▸ EXERCISE:
Below are entries; print them exactly from the first line through the one containing "[sync.RWMutex] makes each".

▸ RECORDS SHOWN:

——————

(** * The redirect engine: dispatch, reload and redirect policy

    A shallow embedding of the Go package [redirect] (the file that
    declares [engine], [DefaultEngine], [ServeHTTP], [Reload], [Redirect],
    [IsRegularUser] and [ProcessRegularUserUrl]).

    Go strings are byte sequences; they are [string] here (a list of
    [ascii], one per byte).  The rule table [map[string]*template.Template]
    is a [gmap string Template].  The engine is modelled sequentially: the
    [sync.RWMutex] makes each read of [eng.rules] and the one assignment to
    it in [Reload] a step of its own, and it is those steps that the model
    has.

    The functions of Go's standard library that the engine calls are
    modelled on bytes ([strings.Trim], [Split], [Contains], [TrimSpace],
    [http.Error], the header map), except two that are parameters
    ([Library]): [strings.ToLower] outside ASCII, and the URL parsing and
    resolution at the start of [http.Redirect]. *)

From Stdlib Require Import Ascii String List NArith Lia Bool.
From stdpp Require Import base option gmap strings list fin_maps.

Open Scope string_scope.

(** ** The functions of Go's [strings] package that the engine calls *)
Module GoStrings.

(** [strings.HasPrefix(s, prefix)]. *)
Fixpoint HasPrefix (s pre : string) : bool :=
  match pre, s with
  | EmptyString, _ => true
  | String _ _, EmptyString => false
  | String p pre', String c s' => if Ascii.eqb c p then HasPrefix s' pre' else false
  end.

(** [strings.Contains(s, substr)]: [substr] occurs somewhere in [s]. *)
Fixpoint Contains (s substr : string) : bool :=
  HasPrefix s substr ||
  match s with
  | EmptyString => false
  | String _ s' => Contains s' substr
  end.

(** Every byte of the string is below 0x80 ([utf8.RuneSelf]). *)
Fixpoint is_ascii (s : string) : bool :=
  match s with
  | EmptyString => true
  | String c s' => (N_of_ascii c <? 128)%N && is_ascii s'
  end.

(** 'A'..'Z' go to 'a'..'z', every other byte stays. *)
Definition lower_byte (c : ascii) : ascii :=
  let n := N_of_ascii c in
  if ((65 <=? n) && (n <=? 90))%N then ascii_of_N (n + 32) else c.

(** What [strings.ToLower(s)] returns for a string of ASCII bytes (the
    first branch of the library function). *)
Fixpoint ToLowerASCII (s : string) : string :=
  match s with
  | EmptyString => EmptyString
  | String c s' => String (lower_byte c) (ToLowerASCII s')
  end.

(** Membership of a byte in a cutset. *)
Fixpoint in_cutset (c : ascii) (cutset : string) : bool :=
  match cutset with
  | EmptyString => false
  | String d cutset' => Ascii.eqb c d || in_cutset c cutset'
  end.

(** Leading bytes satisfying [f] removed ([strings.TrimLeftFunc]). *)
Fixpoint trim_left (f : ascii -> bool) (s : string) : string :=
  match s with
  | EmptyString => EmptyString
  | String c s' => if f c then trim_left f s' else s
  end.

(** Trailing bytes satisfying [f] removed ([strings.TrimRightFunc]). *)
Fixpoint trim_right (f : ascii -> bool) (s : string) : string :=
  match s with
  | EmptyString => EmptyString
  | String c s' =>
      match trim_right f s' with
      | EmptyString => if f c then EmptyString else String c EmptyString
      | t => String c t
      end
  end.

(** [strings.Trim(s, cutset)]: all leading and trailing bytes contained
    in [cutset] removed. *)
Definition Trim (s cutset : string) : string :=
  trim_right (fun c => in_cutset c cutset) (trim_left (fun c => in_cutset c cutset) s).

(** The white space of [unicode.IsSpace], by its UTF-8 encoding.  One
    byte: tab, line feed, vertical tab, form feed, carriage return and
    space. *)
Definition is_space (c : ascii) : bool :=
  let n := N_of_ascii c in
  ((9 <=? n) && (n <=? 13) || (n =? 32))%N.

(** Two bytes: U+0085 (C2 85) and U+00A0 (C2 A0). *)
Definition is_space2 (a b : ascii) : bool :=
  ((N_of_ascii a =? 194) && ((N_of_ascii b =? 133) || (N_of_ascii b =? 160)))%N.

(** Three bytes: U+1680 (E1 9A 80), U+2000..U+200A (E2 80 80..8A), U+2028,
    U+2029 (E2 80 A8, A9), U+202F (E2 80 AF), U+205F (E2 81 9F) and U+3000
    (E3 80 80). *)
Definition is_space3 (a b c : ascii) : bool :=
  let x := N_of_ascii a in
  let y := N_of_ascii b in
  let z := N_of_ascii c in
  ((x =? 225) && (y =? 154) && (z =? 128)
   || (x =? 226) && (y =? 128)
      && ((128 <=? z) && (z <=? 138) || (z =? 168) || (z =? 169) || (z =? 175))
   || (x =? 226) && (y =? 129) && (z =? 159)
   || (x =? 227) && (y =? 128) && (z =? 128))%N.

(** The string begins with a white-space rune. *)
Definition starts_with_space (s : string) : bool :=
  match s with
  | String a s1 =>
      is_space a ||
      match s1 with
      | String b s2 =>
          is_space2 a b ||
          match s2 with
          | String c _ => is_space3 a b c
          | EmptyString => false
          end
      | EmptyString => false
      end
  | EmptyString => false
  end.

(** The white-space runes at the front removed ([strings.TrimLeftFunc]
    with [unicode.IsSpace]; a byte sequence that is no white-space rune,
    valid UTF-8 or not, ends the trimming). *)
Fixpoint trim_left_space (s : string) : string :=
  match s with
  | String a s1 =>
      if is_space a then trim_left_space s1
      else
        match s1 with
        | String b s2 =>
            if is_space2 a b then trim_left_space s2
            else
              match s2 with
              | String c s3 => if is_space3 a b c then trim_left_space s3 else s
              | EmptyString => s
              end
        | EmptyString => s
        end
  | EmptyString => EmptyString
  end.
(** C8 at a concrete request: three bytes into a cache of two. *)
Lemma put_refused_insufficient_storage_witness :
  ∃ s',
    CacheHandler no_faults put_abc (fresh full_index ∅ "abc") = (Done tt, s') ∧
    response_status s' = StatusInsufficientStorage ∧
    errorLogger s' = ["The disk is full (0/2 bytes used)"] ∧
    trace s' = [] ∧ disk s' = ∅.
Proof.
  destruct (put_refused_insufficient_storage (Contract0 := reference_contract)
              no_faults put_abc (fresh full_index ∅ "abc") abc_item full_index ∅)
    as (s' & Hrun & H507 & _ & Hlog & _ & _ & _ & Ht & Hd & _).
  - reflexivity.
  - vm_compute. reflexivity.
  - apply (idle_incoming put_abc).
  - vm_compute. reflexivity.
  - apply idle_uncontended.
  - vm_compute. reflexivity.
  - exists s'. auto.
Defined.


(** C10 at a concrete path, with a prefix that tries to climb. *)
Lemma object_path_inside_bucket_witness :
  ∃ item,
    cacheItemFromRequestPath ("/../../etc/" +:+ abc_url) "/data" = Ok item ∧
    Filepath.Dir (absFilePath item) = "/data/cas" ∧
    Filepath.last_elem (absFilePath item) = abc_hash.
Proof.
  destruct (object_path_inside_bucket ("/../../etc/" +:+ abc_url) "/data" abc_item)
    as (pre & bucket & h & _ & Hh & Hp & Hd & Hl).
  - vm_compute. reflexivity.
  - exists abc_item. split_and!.
    + vm_compute. reflexivity.
    + vm_compute. reflexivity.
    + vm_compute. reflexivity.
Defined.

(** C4 as stated fails: the staging file of this write is in [/data], the
    destination in [/data/cas]. *)
Lemma staging_file_not_beside_destination :
  ∃ s',
    saveToDisk no_faults put_abc abc_item (fresh data_index ∅ "abc")
      = (Done (3%Z, None), s') ∧
    In (SysTempFile "/data/upload123456789") (trace s') ∧
    In (SysRename "/data/upload123456789" (absFilePath abc_item)) (trace s') ∧
    Filepath.Dir "/data/upload123456789" = "/data" ∧
    Filepath.Dir (absFilePath abc_item) = "/data/cas" ∧
    Filepath.Dir "/data/upload123456789" ≠ Filepath.Dir (absFilePath abc_item).
Proof.
  eexists. split; [vm_compute; reflexivity |].
  split_and!; try (vm_compute; tauto).
  apply String.eqb_neq. vm_compute. reflexivity.
Qed.
(** * A shallow embedding of the rollingwriter package of logx

    The package lives in [rollingwriter/manager.go], [rollingwriter/writer.go]
    and the file holding [Config], the error values and the global defaults.
    Go's [int] is the 64-bit integer of amd64, written here as [Z] with its
    wrap-around spelt out ([GoInt.wrap64]).  Strings are byte strings
    ([String.string], one [ascii] per byte). *)

From Stdlib Require Import ZArith List String Ascii Bool Lia.
Import ListNotations.

Open Scope Z_scope.

(** ** Machine integers *)
Module GoInt.

(** Two's complement reading of the low 64 bits of [z]: Go's [int64]
    arithmetic. *)
Definition wrap64 (z : Z) : Z :=
  let m := z mod 2 ^ 64 in
  if m >=? 2 ^ 63 then m - 2 ^ 64 else m.

Definition max_int64 : Z := 2 ^ 63 - 1.

End GoInt.

(** ** Byte strings *)
Module GoString.

Definition byte_of (c : ascii) : Z := Z.of_nat (nat_of_ascii c).

(** [strings.HasPrefix] *)
Fixpoint has_prefix (pre s : string) : bool :=
  match pre, s with
  | EmptyString, _ => true
  | String a pre', String b s' => Ascii.eqb a b && has_prefix pre' s'
  | String _ _, EmptyString => false
  end.

(** [strings.Contains] *)
Fixpoint contains (s sub : string) : bool :=
  has_prefix sub s ||
  match s with
  | EmptyString => false
  | String _ s' => contains s' sub
  end.

(** [unicode.ToUpper] on one byte of 7-bit text. *)
Definition upper_byte (c : ascii) : ascii :=
  let b := nat_of_ascii c in
  if (97 <=? b)%nat && (b <=? 122)%nat then ascii_of_nat (b - 32) else c.

(** [strings.ToUpper] on 7-bit ASCII text: the case of every size string of
    the configuration schema ("1G", "100mb", ...). *)
Fixpoint to_upper (s : string) : string :=
  match s with
  | EmptyString => EmptyString
  | String c s' => String (upper_byte c) (to_upper s')
  end.
(* ===== verification/GoJson.v ===== *)
(** * JSON: what the worker marshals and what a JSONB column takes

    [json.Marshal] of the flat maps the worker records, byte by byte (sorted keys, the
    escapes of Go's encoder, U+FFFD for bytes that are no UTF-8), and the input of
    PostgreSQL's [jsonb] type, which reads any JSON text and refuses the code point 0.
    The round trip at the end says what a column holds after a write. *)

From Stdlib Require Import Ascii.
From stdpp Require Import sorting.
From S2P Require Import Prelude GoLang ErrDetail GoText GoUtf8.

Local Open Scope Z_scope.

(** ** Go's side: encoding/json *)

(** The values of the [map[string]any] literals of the worker. *)
Inductive jval := JStr (s : string) | JInt (z : Z).

#[export] Instance jval_eq_dec : EqDecision jval.
Proof. solve_decision. Defined.

Definition dquote : ascii := "034".

(** The bytes below U+0080 that [htmlSafeSet] lets through. *)
Definition html_safe (r : Z) : bool :=
  between 0x20 0x7F r && negb (bool_decide (r ∈ [0x22; 0x26; 0x3C; 0x3E; 0x5C])).

(** [const hex = "0123456789abcdef"]. *)
Definition hex_digit (d : Z) : ascii := chr (if d <? 10 then 48 + d else 87 + d).

Definition u_escape (r : Z) : string :=
  String "\" (String "u" (String (hex_digit (r / 4096)) (String (hex_digit (r / 256 mod 16))
    (String (hex_digit (r / 16 mod 16)) (String (hex_digit (r mod 16)) EmptyString))))).

(** One rune of [appendString]. *)
Definition emit (o : option Z) : string :=
  match o with
  | None => "\ufffd"
  | Some r =>
      if r <? 0x80 then
        if html_safe r then String (chr r) EmptyString
        else if bool_decide (r ∈ [0x22; 0x5C]) then String "\" (String (chr r) EmptyString)
        else if r =? 0x08 then "\b"
        else if r =? 0x0C then "\f"
        else if r =? 0x0A then "\n"
        else if r =? 0x0D then "\r"
        else if r =? 0x09 then "\t"
        else u_escape r
      else if bool_decide (r ∈ [0x2028; 0x2029]) then u_escape r
      else encode r
  end.

Definition json_string (s : string) : string :=
  String dquote (joins (emit <$> runes s) +:+ String dquote EmptyString).

Definition json_value (v : jval) : string :=
  match v with
  | JStr s => json_string s
  | JInt z => itoa z
  end.

(** A member of an object: the key, a colon, the value. *)
Definition json_member (kv : string * jval) : string :=
  json_string kv.1 +:+ String ":" (json_value kv.2).

(** The order of the members: by key, bytewise. *)
Definition key_le (x y : string * jval) : Prop := String.leb x.1 y.1 = true.

#[export] Instance key_le_dec : RelDecision key_le.
Proof. intros x y. unfold key_le. apply _. Defined.

Definition json_members (l : list (string * jval)) : string :=
  String.concat "," (json_member <$> l).

(** [json.Marshal] of a map. *)
Definition json_Marshal (m : gmap string jval) : string :=
  String "{" (json_members (merge_sort key_le (map_to_list m)) +:+ "}").

(** ** PostgreSQL's side: the input of jsonb *)

(** A [jsonb] value; a number keeps its text. *)
Inductive jsonb :=
| BNull
| BBool (b : bool)
| BNum (text : string)
| BText (s : string)
| BArr (l : list jsonb)
| BObj (m : gmap string jsonb).

Definition is_ws (a : ascii) : bool := bool_decide (byte_val a ∈ [0x20; 0x09; 0x0A; 0x0D]).

Definition skip_ws (s : string) : string := (span is_ws s).2.

Definition hex_val (a : ascii) : option Z :=
  let x := byte_val a in
  if between 48 57 x then Some (x - 48)
  else if between 97 102 x then Some (x - 87)
  else if between 65 70 x then Some (x - 55)
  else None.

Definition hex4 (a b c d : ascii) : option Z :=
  x ← hex_val a; y ← hex_val b; z ← hex_val c; u ← hex_val d;
  Some (((x * 16 + y) * 16 + z) * 16 + u).

(** The escapes of one letter. *)
Definition letter_escape (c : ascii) : option Z :=
  let x := byte_val c in
  if bool_decide (x ∈ [0x22; 0x5C; 0x2F]) then Some x
  else if x =? 98 then Some 0x08
  else if x =? 102 then Some 0x0C
  else if x =? 110 then Some 0x0A
  else if x =? 114 then Some 0x0D
  else if x =? 116 then Some 0x09
  else None.

(** Put a piece in front of what was read. *)
Definition push (p : string) (r : option (string * string)) : option (string * string) :=
  '(x, t) ← r; Some (p +:+ x, t).
(** [func parse]. A single trailing question mark (ForceQuery) is cut like a query. *)
Definition parse (raw : string) : option URL :=
  if negb (all_chars (λ a, negb (is_ctl a)) raw) then None
  else if bool_decide (raw = "*"%string)
  then Some {| u_Scheme := EmptyString; u_Host := EmptyString; u_Path := "*" |}
  else
    '(scheme0, rest0) ← getScheme raw;
    let scheme := to_lower scheme0 in
    let '(rest, _) := cut "?" rest0 in
    if negb (has_prefix rest "/") && negb (bool_decide (scheme = EmptyString))
    then Some {| u_Scheme := scheme; u_Host := EmptyString; u_Path := EmptyString |}
    else if negb (has_prefix rest "/") && contains (cut "/" rest).1 ":" then None
    else
      match strip_prefix "//" rest with
      | Some after =>
          if bool_decide (scheme = EmptyString) && has_prefix rest "///"
          then (λ p, {| u_Scheme := scheme; u_Host := EmptyString; u_Path := p |}) <$> unescape encodePath rest
          else
            let '(authority, p) := cut "/" after in
            h ← parseAuthority authority;
            (λ p, {| u_Scheme := scheme; u_Host := h; u_Path := p |})
              <$> unescape encodePath (match p with Some p => String "/" p | None => EmptyString end)
      | None =>
          (λ p, {| u_Scheme := scheme; u_Host := EmptyString; u_Path := p |}) <$> unescape encodePath rest
      end.

(** [url.Parse]. *)
Definition url_parse (raw : string) : option URL :=
  let '(u, frag) := cut "#" raw in
  url ← parse u;
  match frag with
  | None | Some EmptyString => Some url
  | Some f => _ ← unescape encodeFragment f; Some url
  end.

(** ** path.Dir *)

Fixpoint split_on (c : ascii) (s : string) : list string :=
  match s with
  | EmptyString => [EmptyString]
  | String a s' =>
      if decide (a = c) then EmptyString :: split_on c s'
      else match split_on c s' with
           | [] => [String a EmptyString]
           | x :: l => String a x :: l
           end
  end.

(** One element of the path over the elements kept so far (last first). *)
Definition clean_elem (rooted : bool) (kept : list string) (x : string) : list string :=
  if bool_decide (x = EmptyString) || bool_decide (x = "."%string) then kept
  else if bool_decide (x = ".."%string) then
    match kept with
    | [] => if rooted then [] else [x]
    | y :: kept' => if bool_decide (y = ".."%string) then x :: kept else kept'
    end
  else x :: kept.
(* ===== verification/Transfer.v ===== *)
(** * Streaming interfaces (internal/transfer/interfaces.go)

    [io.Reader] as a class, the two interfaces [Source] and [Transport] the worker
    drives, and the byte counter of internal/worker/process.go. *)

From Stdlib Require Import Init.Byte.
From S2P Require Import Prelude GoLang.

Definition bytes : Type := list byte.

(** ** io.Reader *)

(** [read n r]: one call [r.Read(p)] with [len(p) = n], the bytes it stored in
    [p[:k]], the error it returned, and the reader afterwards. Streams are finite:
    every call that returns no error brings the stream closer to its end. *)
Class Reader (R : Type) := {
  read : nat → R → bytes * option error * R;
  remaining : R → nat;
  read_bounded : ∀ n r b e r', read n r = (b, e, r') → length b ≤ n;
  read_progress : ∀ n r b r', read n r = (b, None, r') → remaining r' < remaining r;
}.

(** A reader given by the results of its successive calls; a buffer smaller than
    a chunk takes a part of it. After the last chunk it reports EOF for good. *)
Inductive chunk := Chunk (b : bytes) (e : option error).

Definition chunk_read (n : nat) (l : list chunk) : bytes * option error * list chunk :=
  match l with
  | [] => ([], Some (ESentinel IoEOF), [])
  | Chunk b e :: l' =>
      if decide (length b ≤ n) then (b, e, l')
      else match n with
           | 0 => ([], Some (EOpaque "short buffer"), l)
           | _ => (take n b, None, Chunk (drop n b) e :: l')
           end
  end.

Definition chunk_weight (l : list chunk) : nat :=
  sum_list_with (λ '(Chunk b _), S (length b)) l.

#[export, refine] Instance chunk_reader : Reader (list chunk) := {|
  read := chunk_read; remaining := chunk_weight
|}.
Proof.
  - intros n [|[b e] l] b' e' r' H; simpl in H; simplify_eq; [simpl; lia|].
    case_decide; simplify_eq; [done|]. destruct n; simplify_eq; [simpl; lia|].
    rewrite length_take. lia.
  - intros n [|[b e] l] b' r' H; simpl in H; simplify_eq.
    case_decide; simplify_eq; [simpl; lia|]. destruct n; simplify_eq.
    unfold chunk_weight; simpl. rewrite length_drop. lia.
Defined.

(** ** The byte counter of the worker (internal/worker/process.go) *)

(** [type counter struct { r io.Reader; n int64 }]. *)
Record counter (R : Type) := Counter { counter_r : R; counter_n : Z }.
Arguments Counter {R} _ _.
Arguments counter_r {R} _.
Arguments counter_n {R} _.

(** [func (c *counter) Read]. *)
Definition counter_read {R} `{Reader R} (n : nat) (c : counter R)
    : bytes * option error * counter R :=
  let '(b, e, r') := read n (counter_r c) in
  (b, e, Counter r' (counter_n c + Z.of_nat (length b))%Z).

#[export, refine] Instance counter_reader {R} `{Reader R} : Reader (counter R) := {|
  read := counter_read; remaining := λ c, remaining (counter_r c)
|}.
Proof.
  - intros n c b e c' Hr. unfold counter_read in Hr.
    destruct (read n (counter_r c)) as [[b0 e0] r0] eqn:E. simplify_eq.
    by eapply read_bounded.
  - intros n c b c' Hr. unfold counter_read in Hr.
    destruct (read n (counter_r c)) as [[b0 e0] r0] eqn:E. simplify_eq. simpl.
    by eapply read_progress.
Defined.

(** ** Sources and transports (internal/transfer/interfaces.go) *)

(** [Source]: [Open] gives a body and the size the source reports (-1 when it is
    unknown), or an error. The body is an [io.ReadCloser]: [Close] is its method. *)
Record Source (W : Type) := MkSource {
  Body : Type;
  Body_reader : Reader Body;
  Open : string → M W (error + Body * Z);
  Close : Body → M W (option error);
}.
Arguments Body {W} _.
Arguments Body_reader {W} _.
Arguments Open {W} _ _.
Arguments Close {W} _ _.
#[export] Existing Instance Body_reader.

(** [Transport]: [Send] consumes whatever reader it is given and returns the bytes
    written and the hex digest, or an error, or panics; in each case the caller
    keeps the reader in the state [Send] left it in. *)
Record Transport (W : Type) := MkTransport {
  Send_fn : ∀ R, Reader R → string → R → Z → W → (res (error + Z * string) * R) * W;
}.
Arguments MkTransport {W} _.
Arguments Send_fn {W} _ {R} {_} _ _ _ _.

Definition Send {W R} `{Reader R} (t : Transport W) (dst : string) (body : R) (srcSize : Z)
    : M W (res (error + Z * string) * R) :=
  λ w, let '(x, w') := Send_fn t dst body srcSize w in (Ret x, w').
(* ===== verification/GoSha.v ===== *)
(** * crypto/sha256 and encoding/hex

    SHA-256 (FIPS 180-4) on bytes, with words as integers below 2^32, and the hex
    text of the digest that the transports report. *)

From Stdlib Require Import Ascii Init.Byte.
From S2P Require Import Prelude GoLang Transfer.

Local Open Scope Z_scope.

(** ** Words *)

Definition w32 (z : Z) : Z := Z.land z 0xffffffff.
Definition add32 (a b : Z) : Z := w32 (a + b).
Definition rotr (n x : Z) : Z := Z.lor (Z.shiftr x n) (w32 (Z.shiftl x (32 - n))).
Definition not32 (x : Z) : Z := Z.lxor x 0xffffffff.

Definition Ch (x y z : Z) : Z := Z.lxor (Z.land x y) (Z.land (not32 x) z).
Definition Maj (x y z : Z) : Z := Z.lxor (Z.lxor (Z.land x y) (Z.land x z)) (Z.land y z).
Definition Sigma0 (x : Z) : Z := Z.lxor (Z.lxor (rotr 2 x) (rotr 13 x)) (rotr 22 x).
Definition Sigma1 (x : Z) : Z := Z.lxor (Z.lxor (rotr 6 x) (rotr 11 x)) (rotr 25 x).
Definition sigma0 (x : Z) : Z := Z.lxor (Z.lxor (rotr 7 x) (rotr 18 x)) (Z.shiftr x 3).
Definition sigma1 (x : Z) : Z := Z.lxor (Z.lxor (rotr 17 x) (rotr 19 x)) (Z.shiftr x 10).

(** The constants: the first 32 bits of the fractional parts of the cube roots of the
    first 64 primes, and of the square roots of the first eight. *)
Definition is_prime (n : Z) : bool := forallb (λ d, negb (n mod d =? 0)) (seqZ 2 (n - 2)).

Definition primes_to (m : Z) : list Z := filter (λ n, is_prime n = true) (seqZ 2 (m - 1)).

(** The integer part of the [k]-th root of [n], below [2 ^ bits]. *)
Fixpoint root_bits (k n : Z) (bits : nat) (r : Z) : Z :=
  match bits with
  | O => r
  | S b =>
      let r' := r + 2 ^ Z.of_nat b in
      root_bits k n b (if r' ^ k <=? n then r' else r)
  end.

Definition root_fraction (k p : Z) : Z := w32 (root_bits k (p * 2 ^ (32 * k)) 40 0).

Definition sha_K : list Z := Eval vm_compute in root_fraction 3 <$> primes_to 311.

Definition sha_H0 : list Z := Eval vm_compute in root_fraction 2 <$> primes_to 19.

(** ** Blocks *)

Definition byte_val (b : byte) : Z := Z.of_N (Byte.to_N b).
Definition val_byte (z : Z) : byte := default x00 (Byte.of_N (Z.to_N (z mod 256))).

(** The [n] low bytes of [z], most significant first. *)
Fixpoint be_bytes (n : nat) (z : Z) : bytes :=
  match n with
  | O => []
  | S n' => be_bytes n' (z / 256) ++ [val_byte z]
  end.

Definition be_word (l : bytes) : Z := fold_left (λ z b, 256 * z + byte_val b) l 0.

(** One bit, zeros up to 56 modulo 64, and the length in bits. *)
Definition sha_pad (m : bytes) : bytes :=
  let n := Z.of_nat (length m) in
  m ++ x80 :: repeat x00 (Z.to_nat ((55 - n) mod 64)) ++ be_bytes 8 (8 * n).

(** [n] groups of [k] bytes. *)
Fixpoint groups (k n : nat) (l : bytes) : list bytes :=
  match n with
  | O => []
  | S n' => take k l :: groups k n' (drop k l)
  end.

(** The message schedule, newest word first: [n] more words. *)
Fixpoint schedule (n : nat) (ws : list Z) : list Z :=
  match n with
  | O => ws
  | S n' =>
      let w i := nth i ws 0 in
      schedule n' (add32 (add32 (sigma1 (w 1%nat)) (w 6%nat)) (add32 (sigma0 (w 14%nat)) (w 15%nat)) :: ws)
  end.

Definition sha_round (s : list Z) (kw : Z * Z) : list Z :=
  match s with
  | [a; b; c; d; e; f; g; h] =>
      let t1 := add32 (add32 (add32 h (Sigma1 e)) (add32 (Ch e f g) kw.1)) kw.2 in
      let t2 := add32 (Sigma0 a) (Maj a b c) in
      [add32 t1 t2; a; b; c; add32 d t1; e; f; g]
  | _ => s
  end.

Definition sha_block (hs : list Z) (block : bytes) : list Z :=
  let ws := reverse (schedule 48 (reverse (be_word <$> groups 4 16 block))) in
  zip_with add32 hs (fold_left sha_round (zip sha_K ws) hs).

(** [sha256.Sum256]. *)
Definition sha256 (m : bytes) : bytes :=
  let p := sha_pad m in
  mjoin (be_bytes 4 <$> fold_left sha_block (groups 64 (length p / 64) p) sha_H0).

(** ** Hex *)

Definition hex_char (n : Z) : ascii := ascii_of_N (Z.to_N (if n <? 10 then 48 + n else 87 + n)).

(** [hex.EncodeToString]. *)
Fixpoint hex_encode (b : bytes) : string :=
  match b with
  | [] => EmptyString
  | x :: b' => String (hex_char (byte_val x / 16)) (String (hex_char (byte_val x mod 16)) (hex_encode b'))
  end.

Definition sha256_hex (m : bytes) : string := hex_encode (sha256 m).

(** ** Test vectors of FIPS 180-4 *)

Definition ascii_bytes (s : string) : bytes := byte_of_ascii <$> String.list_ascii_of_string s.

Example sha256_empty :
  sha256_hex [] = "e3b0c44298fc1c149afbf4c8996fb92427ae41e4649b934ca495991b7852b855".
Proof. vm_compute. reflexivity. Qed.

Example sha256_abc : sha256_hex (ascii_bytes "abc")
  = "ba7816bf8f01cfea414140de5dae2223b00361a396177a9cb410ff61f20015ad".
Proof. vm_compute. reflexivity. Qed.

Example sha256_two_blocks :
  sha256_hex (ascii_bytes "abcdbcdecdefdefgefghfghighijhijkijkljklmklmnlmnomnopnopq")
  = "248d6a61d20638b8e5c026930c3e6039a33ce45964ff2167f6ecedd419db06c1".
Proof. vm_compute. reflexivity. Qed.

(** ** The digest is always 64 characters *)

Lemma length_be_bytes n z : length (be_bytes n z) = n.
Proof. revert z. induction n as [|n IH]; intros z; simpl; [done|]. rewrite length_app, IH. simpl. lia. Qed.

Lemma length_sha_round s kw : length s = 8%nat → length (sha_round s kw) = 8%nat.
Proof. by do 9 (destruct s as [|? s]; try done). Qed.

Lemma length_sha_block hs b : length hs = 8%nat → length (sha_block hs b) = 8%nat.
Proof.
  intros Hh. unfold sha_block. rewrite length_zip_with, Hh.
  assert (∀ l s, length s = 8%nat → length (fold_left sha_round l s) = 8%nat) as ->; [|done..].
  induction l as [|kw l IH]; intros s Hs; simpl; [done|]. by apply IH, length_sha_round.
Qed.

Lemma length_hex b : String.length (hex_encode b) = (2 * length b)%nat.
Proof. induction b as [|x b IH]; simpl; [done|]. rewrite IH. lia. Qed.

Lemma sha256_hex_length m : String.length (sha256_hex m) = 64%nat.
Proof.
  unfold sha256_hex. rewrite length_hex. unfold sha256.
  assert (∀ l hs, length hs = 8%nat → length (fold_left sha_block l hs) = 8%nat) as Hf.
  { induction l as [|b l IH]; intros hs Hs; simpl; [done|]. by apply IH, length_sha_block. }
  specialize (Hf (groups 64 (length (sha_pad m) / 64) (sha_pad m)) sha_H0 eq_refl).
  set (hs := fold_left _ _ _) in *.
  assert (∀ l, length (mjoin (be_bytes 4 <$> l)) = (4 * length l)%nat) as ->; [|by rewrite Hf].
  induction l as [|x l IH]; [done|].
  change (mjoin (be_bytes 4 <$> x :: l)) with (be_bytes 4 x ++ mjoin (be_bytes 4 <$> l)).
  rewrite length_app, length_be_bytes, IH. simpl. lia.
Qed.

——————

▸ WRITTEN ANSWER:
(** * The redirect engine: dispatch, reload and redirect policy

    A shallow embedding of the Go package [redirect] (the file that
    declares [engine], [DefaultEngine], [ServeHTTP], [Reload], [Redirect],
    [IsRegularUser] and [ProcessRegularUserUrl]).

    Go strings are byte sequences; they are [string] here (a list of
    [ascii], one per byte).  The rule table [map[string]*template.Template]
    is a [gmap string Template].  The engine is modelled sequentially: the
    [sync.RWMutex] makes each read of [eng.rules] and the one assignment to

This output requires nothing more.